Data shows North Korea’s trade with China shrank by about 80% last year after Pyongyang sealed its borders, knowing that significant virus cases would quickly cripple its already weak health infrastructure.

“A lot of people are suffering,” Ishimaru said. “I have spoken to contacts who say there are more people begging for food and money at markets, and a rise in the number of homeless people. There is also a desperate need for antibiotics and other medicines.”

Kim, who has been unusually candid about the “worst ever” challenges facing North Korea, appears to be using anti-Covid measures – with strict limits on people’s movements – to strengthen his grip on power, amid concern inside the regime that a prolonged economic crisis could cause a breakdown in social order.

“Kim Jong-un promised the North Korean people in 2012 that they would never have to tighten their belts again,” said Leonid Petrov, a North Korea expert and senior lecturer at the International College of Management, Sydney.

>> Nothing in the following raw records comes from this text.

(** * Barter Charter: the simulation engine and its round-closing endpoint

    A shallow embedding of [game_engine.py] (commodities, teams, trades,
    ratio/price updates, the initial-portfolio generator, penalties) and of the
    stateful endpoints of [server.py], followed by the properties of the
    engine's specification.

    Conventions of the embedding

    - Python [int] is [Z]; Python [float] is the kernel's binary64 [float],
      so every float operation below rounds exactly as CPython's does.
    - A Python [dict] whose iteration order is observable (commodities, teams,
      the legs of a trade, net demand) is an association list in insertion
      order; holdings and penalties, only read and written by key, are [gmap]s.
    - Python objects mutated in place are held in a store keyed by their
      dictionary key: the teams dictionary maps each name to its own [Team]
      object, so two names alias exactly when they are the same key.
    - A function that can raise returns a [res]; a function that mutates and
      can raise returns the result together with the state it leaves behind. *)

From Stdlib Require Import ZArith Lia Ascii PrimFloat FloatOps SpecFloat FloatAxioms Sorted.
From stdpp Require Import gmap strings list fin_maps pretty.
Lemma commit_stops_before_the_database_witness :
  Commit writing (Some {[ "X-Timestamp" := "soon" ]}) world0
  = ((writing, Some (foreign "bad timestamp")), world0)
  /\ Commit handle (Some {[ "unprintable" := "x" ]}) world0
     = ((handle, Some (foreign "unsupported value")), world0)
  /\ Delete handle (Some {[ "X-Timestamp" := "5"; "unprintable" := "x" ]}) world0
     = ((handle, Some (foreign "unsupported value")), world0).
Proof.
  split; [|split].
  - destruct (commit_stops_before_the_database writing
                (Some {[ "X-Timestamp" := "soon" ]}) false world0
                (foreign "bad timestamp")) as (H & _ & _).
    apply H; [reflexivity|]. exists "soon"%string, 0. split; reflexivity.
  - destruct (commit_stops_before_the_database handle
                (Some {[ "unprintable" := "x" ]}) false world0
                (foreign "unsupported value")) as (_ & H & _).
    apply H; [reflexivity|]. exists []. reflexivity.
  - destruct (commit_stops_before_the_database handle
                (Some {[ "X-Timestamp" := "5"; "unprintable" := "x" ]}) true world0
                (foreign "unsupported value")) as (_ & _ & H).
    apply (H "5"%string 5); [reflexivity|reflexivity|]. exists []. reflexivity.
Defined.

Lemma Commit_after_failed_SetData_witness :
  snd (fst (SetData handle (-1) world0)) = (None, Some (foreign "negative size"))
  /\ calls (snd (Commit (fst (fst (SetData handle (-1) world0))) None
                        (snd (SetData handle (-1) world0))))
     = [CTempFile db theHash 0 Go.MaxInt64 (-1) None;
        CCommit db None theHash 0 0 false [] []].
Proof.
  destruct (Commit_after_failed_SetData handle (-1) world0 (foreign "negative size")
              (store world0) None [] ltac:(reflexivity) ltac:(reflexivity)
              ltac:(reflexivity)) as (H1 & _ & H3).
  split; [exact H1|exact H3].
Defined.

Lemma New_fakelist_refusals_witness :
  fst (@New strict engine (Some {[ "device" := "sda"; "obj" := "fakelist";
                                   "obj-hash" := "abc" ]}) true tt world0)
  = Returns (None, Some (Errorf_hash_length "abc" 3))
  /\ fst (@New strict engine (Some {[ "device" := "sda"; "obj" := "fakelist";
                                      "obj-hash" := zeroHash ]}) true tt world0)
     = Returns (None, Some (foreign "no such partition")).
Proof.
  split.
  - destruct (@New_fakelist_refusals strict engine
                (Some {[ "device" := "sda"; "obj" := "fakelist"; "obj-hash" := "abc" ]})
                true tt world0 db) as [H _];
      [vm_compute; reflexivity | vm_compute; reflexivity |].
    rewrite H; [reflexivity|]. vm_compute. discriminate.
  - destruct (@New_fakelist_refusals strict engine
                (Some {[ "device" := "sda"; "obj" := "fakelist"; "obj-hash" := zeroHash ]})
                true tt world0 db) as [_ H];
      [vm_compute; reflexivity | vm_compute; reflexivity |].
    rewrite (H 0 (foreign "no such partition"));
      [reflexivity | vm_compute; reflexivity | vm_compute; reflexivity].
Defined.

End StrictScenes.

Module MoreScenes.
Import Demo DemoFiles DemoBoot.

Lemma loaded_handle_is_frozen_witness :
  loaded (fst (run [OpSetData 3; OpExists; OpCommit None] stored emptyWorld)) = true
  /\ path (fst (run [OpSetData 3; OpExists; OpCommit None] stored emptyWorld))
     = path stored
  /\ snd (fst (Metadata
                 (fst (run ([OpSetData 3] ++ [OpCommit (Some ∅)]) stored emptyWorld))
                 (snd (run ([OpSetData 3] ++ [OpCommit (Some ∅)]) stored emptyWorld))))
     = None.
Proof.
  destruct (loaded_handle_is_frozen [OpSetData 3; OpExists; OpCommit None]
              stored emptyWorld) as (H1 & _ & _ & _ & H5 & _); [reflexivity|].
  destruct (loaded_handle_is_frozen [OpSetData 3] stored emptyWorld)
    as (_ & _ & _ & _ & _ & _ & H7); [reflexivity|].
  split; [exact H1|]. split; [exact H5|]. exact (H7 (Some ∅)).
Defined.

Lemma close_releases_every_writer_witness :
  atomicFileWriter
    (fst (run ([OpSetData 3; OpSetData 4] ++ [OpClose]) fresh emptyWorld)) = None.
Proof.
  destruct (close_releases_every_writer [OpSetData 3; OpSetData 4] fresh emptyWorld)
    as [H _]; [reflexivity|]. exact H.
Defined.

Lemma Exists_only_if_decoded_witness :
  snd (fst (Exists fresh goodWorld)) = true
  /\ (snd (fst (Exists fresh brokenWorld)) = true -> False).
Proof.
  split.
  - destruct (Exists_only_if_decoded fresh goodWorld 7 false [] (list_byte_of_string "42")
                "/srv/node/sda/objects/y" None None (store goodWorld)
                (Some {[ "Content-Length" := "42" ]})) as [[_ H] _];
      [reflexivity | vm_compute; reflexivity | vm_compute; reflexivity |].
    apply H. repeat split.
  - destruct (Exists_only_if_decoded fresh brokenWorld 7 true [] []
                "/srv/node/sda/objects/x" None
                (Some (foreign "unexpected end of JSON input"))
                (store brokenWorld) (Some ∅)) as [[H _] _];
      [reflexivity | vm_compute; reflexivity | vm_compute; reflexivity |].
    intros E. destruct (H E) as (_ & Hj & _). discriminate Hj.
Defined.

Lemma New_ordinary_is_lazy_witness :
  exists idbo,
    @New externals engine
         (Some {[ "device" := "sda"; "obj" := "o"; "obj-hash" := "Zz" ]})
         false tt emptyWorld
    = (Returns (Some idbo, None), emptyWorld)
    /\ hash idbo = "Zz"%string /\ loaded idbo = false.
Proof.
  destruct (@New_ordinary_is_lazy externals engine
              (Some {[ "device" := "sda"; "obj" := "o"; "obj-hash" := "Zz" ]})
              false tt emptyWorld db)
    as (idbo & HN & _ & Hh & Hl & _);
    [vm_compute; reflexivity | vm_compute; reflexivity |].
  exists idbo. split; [exact HN|]. split; [rewrite Hh; vm_compute; reflexivity|exact Hl].
Defined.

Lemma Copy_synthetic_reads_buffer_witness :
  snd (fst (Copy synthetic [sink 1] (start emptyWorld))) = (0, None)
  /\ fcalls (snd (Copy synthetic [sink 1] (start emptyWorld)))
     = [FIoCopy (sink 1) (FromBuffer [])].
Proof.
  rewrite (Copy_synthetic_reads_buffer synthetic [sink 1] (start emptyWorld)
             eq_refl eq_refl).
  split; reflexivity.
Defined.
(** [print(text)]: the text is encoded as a whole before any of it is
    written, so that a text standard output cannot encode raises and
    writes nothing. *)
Definition print (text : str) : M unit := fun w =>
  if forallb encodable text then Run (Returned tt) w [EPrint text]
  else Run Raised w [].

Definition sleep (ms : N) : M unit := fun w => Run (Returned tt) w [ESleep ms].

Definition sys_exit (code : Z) : M unit := fun w => Run (SystemExit code) w [].

Definition out_of_fuel : M unit := fun w => Run OutOfFuel w [].

(** A call of a collaborator, recorded as the event [ev]. *)
Definition call {A} (ev : event) (op : World -> option A * World) : M A := fun w =>
  let (answer, w') := op w in
  Run (match answer with Some a => Returned a | None => Raised end) w' [ev].

End Effects.

Declare Scope py_scope.
Delimit Scope py_scope with py.
Notation "x <- m ;; k" := (bind m (fun x => k))
  (at level 61, m at next level, right associativity) : py_scope.
Notation "m ;; k" := (bind m (fun _ => k))
  (at level 61, right associativity) : py_scope.
Open Scope py_scope.

(** ** The script *)

Section Script.
Context {U : UnicodeDB} {C : Collaborators}.

(** The default of the parameter [voice] of [say]. *)
Definition default_voice : str := py "Samantha".

(** [say], lines 21-28. *)
Definition say (text : str) (voice : str) : M unit :=
  let clean := sanitize text in
  if py_not (strip clean) || (200 <? length clean) then ret tt
  else
    let argv := [py "say"; py "-v"; voice; clean] in
    call (ERun argv) (subprocess_run argv).

(** [for x in xs: body(x)] *)
Fixpoint for_each {A} (xs : list A) (body : A -> M unit) : M unit :=
  match xs with
  | [] => ret tt
  | x :: rest => body x ;; for_each rest body
  end.

(** The body of the [for] loop, lines 53-56. *)
Definition relay (c : ChatItem) : M unit :=
  let author := author_name c in
  let message := message c in
  print (author ++ py ": " ++ message) ;;
  say (friendly_name author ++ py " says: " ++ message) default_voice.

(** The [while] loop, lines 51-58, for at most [fuel] polls. *)
Fixpoint while_alive (fuel : nat) : M unit :=
  match fuel with
  | O => out_of_fuel
  | S fuel' =>
      alive <- call EIsAlive chat_is_alive ;;
      if alive : bool then
        items <- call EGet chat_get ;;
        for_each items relay ;;
        sleep 500 ;;
        while_alive fuel'
      else ret tt
  end.

(** [main], lines 39-60, with [sys.argv] as its argument. *)
Definition main (argv : list str) (fuel : nat) : M unit :=
  if length argv <? 2 then
    print (py "Usage: python youtube_say.py VIDEO_ID") ;;
    print (py "Example: python youtube_say.py dQw4w9WgXcQ") ;;
    sys_exit 1
  else
    let video_id := nth 1 argv [] in
    print (py "Connecting to live chat for video: " ++ video_id) ;;
    call (ECreate video_id) (pytchat_create video_id) ;;
    print (py "Connected! Listening for comments..." ++ [NEWLINE]) ;;
    while_alive fuel ;;
    print (py "Chat ended or stream offline.").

“Obviously, nobody could envisage that a global pandemic would compound international sanctions, so the assumption that the ‘arduous march’ is coming back is designed to mobilise party members to work harder to prevent disaster.”

Gaining an accurate picture of conditions in the country has been made more difficult by the departure of large number of diplomatic staff and aid workers during the pandemic.

North Korea continues to report that it has not identified a single case of Covid-19, but US and South Korean officials have cast doubt on those claims.

Russia’s ambassador to Pyongyang, Alexander Matsegora – one of the few diplomats still in the country – said in April that life in North Korea was “difficult”, but that there were no signs of a repeat of the 1990s famine.

“Thank God, it is a long way from the ‘arduous march’, and I hope it will never come to that,” he told Russia’s Tass news agency. “The most important thing is that there is no famine in the country today.”

Kim’s reference to the famine was an ideological call to arms rather than a serious prediction of impending disaster, said Leif-Eric Easley, an associate professor of international studies at Ewha University in Seoul.

“He was not crying ‘famine’, but rather demanding national unity for increasing domestic production,” Easley said. “Kim is also using North Korea’s self-imposed Covid isolation to clean house of foreign influences he considers subversive to his rule.”

There are signs that North Korea is trying to rebuild its economic lifeline with China – its main ally and aid donor – including the resumption of a cross-border cargo train service and the construction of quarantine facilities that would allow supplies to be brought in by truck.

China is keen to avoid economic collapse in the North in case it triggers a humanitarian crisis and political turmoil that could end in the peninsula being controlled by South Korea and the US. “China and Russia cannot afford to lose North Korea to the US and its allies in the region,” Petrov said.